■ ABOUT THIS TASK ■
Look through the records, and wherever the string "specialize" turns up, copy out that line.

■ MATERIAL SHOWN ■
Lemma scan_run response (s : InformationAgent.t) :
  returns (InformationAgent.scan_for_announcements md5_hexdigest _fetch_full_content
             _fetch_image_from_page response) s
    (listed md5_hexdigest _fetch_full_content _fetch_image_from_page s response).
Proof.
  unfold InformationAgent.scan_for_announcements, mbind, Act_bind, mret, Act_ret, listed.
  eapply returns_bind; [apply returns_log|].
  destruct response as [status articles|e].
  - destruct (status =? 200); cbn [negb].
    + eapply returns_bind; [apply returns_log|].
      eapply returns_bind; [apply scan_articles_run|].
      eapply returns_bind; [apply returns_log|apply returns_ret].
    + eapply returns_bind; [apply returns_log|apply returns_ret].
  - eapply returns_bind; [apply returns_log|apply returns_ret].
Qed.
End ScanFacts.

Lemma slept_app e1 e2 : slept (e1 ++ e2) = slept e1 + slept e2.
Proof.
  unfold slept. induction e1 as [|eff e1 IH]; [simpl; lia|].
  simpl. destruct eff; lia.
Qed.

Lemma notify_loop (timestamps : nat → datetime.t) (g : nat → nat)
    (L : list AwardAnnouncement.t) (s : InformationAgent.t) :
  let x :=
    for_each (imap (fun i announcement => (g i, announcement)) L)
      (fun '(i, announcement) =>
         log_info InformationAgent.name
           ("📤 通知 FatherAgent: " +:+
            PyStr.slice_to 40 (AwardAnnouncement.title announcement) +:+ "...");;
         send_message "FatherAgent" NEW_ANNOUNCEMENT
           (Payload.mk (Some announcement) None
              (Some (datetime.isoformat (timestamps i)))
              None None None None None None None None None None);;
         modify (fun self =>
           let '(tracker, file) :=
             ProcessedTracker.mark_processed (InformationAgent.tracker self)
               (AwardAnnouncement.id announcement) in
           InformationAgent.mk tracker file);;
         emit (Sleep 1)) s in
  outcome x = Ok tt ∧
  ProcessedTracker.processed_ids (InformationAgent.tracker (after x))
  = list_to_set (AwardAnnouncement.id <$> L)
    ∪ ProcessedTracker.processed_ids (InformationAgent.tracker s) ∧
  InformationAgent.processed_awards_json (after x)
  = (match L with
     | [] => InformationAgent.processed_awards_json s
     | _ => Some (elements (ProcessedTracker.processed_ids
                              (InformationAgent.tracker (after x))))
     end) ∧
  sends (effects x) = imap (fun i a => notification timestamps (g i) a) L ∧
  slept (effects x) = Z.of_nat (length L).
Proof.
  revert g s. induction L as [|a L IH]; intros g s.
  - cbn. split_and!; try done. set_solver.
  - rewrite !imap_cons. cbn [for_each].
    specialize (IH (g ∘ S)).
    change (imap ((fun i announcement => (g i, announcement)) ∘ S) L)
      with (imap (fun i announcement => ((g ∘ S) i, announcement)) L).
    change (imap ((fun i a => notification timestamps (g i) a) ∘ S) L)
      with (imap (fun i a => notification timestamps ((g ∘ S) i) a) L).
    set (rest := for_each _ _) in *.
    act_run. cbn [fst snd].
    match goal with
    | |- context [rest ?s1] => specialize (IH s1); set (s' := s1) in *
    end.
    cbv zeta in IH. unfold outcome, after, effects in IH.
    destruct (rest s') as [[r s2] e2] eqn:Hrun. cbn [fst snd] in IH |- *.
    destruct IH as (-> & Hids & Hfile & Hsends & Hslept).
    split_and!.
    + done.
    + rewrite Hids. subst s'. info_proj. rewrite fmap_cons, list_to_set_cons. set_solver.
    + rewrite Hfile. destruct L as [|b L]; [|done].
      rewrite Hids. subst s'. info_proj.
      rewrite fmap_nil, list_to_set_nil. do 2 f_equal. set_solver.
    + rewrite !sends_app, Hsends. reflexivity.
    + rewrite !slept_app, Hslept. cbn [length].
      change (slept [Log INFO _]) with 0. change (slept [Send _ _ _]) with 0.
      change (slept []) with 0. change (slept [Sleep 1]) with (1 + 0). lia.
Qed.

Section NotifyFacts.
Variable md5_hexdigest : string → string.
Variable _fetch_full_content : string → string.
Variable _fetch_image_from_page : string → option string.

■ WRITTEN RESPONSE ■
    specialize (IH (g ∘ S)).
    | |- context [rest ?s1] => specialize (IH s1); set (s' := s1) in *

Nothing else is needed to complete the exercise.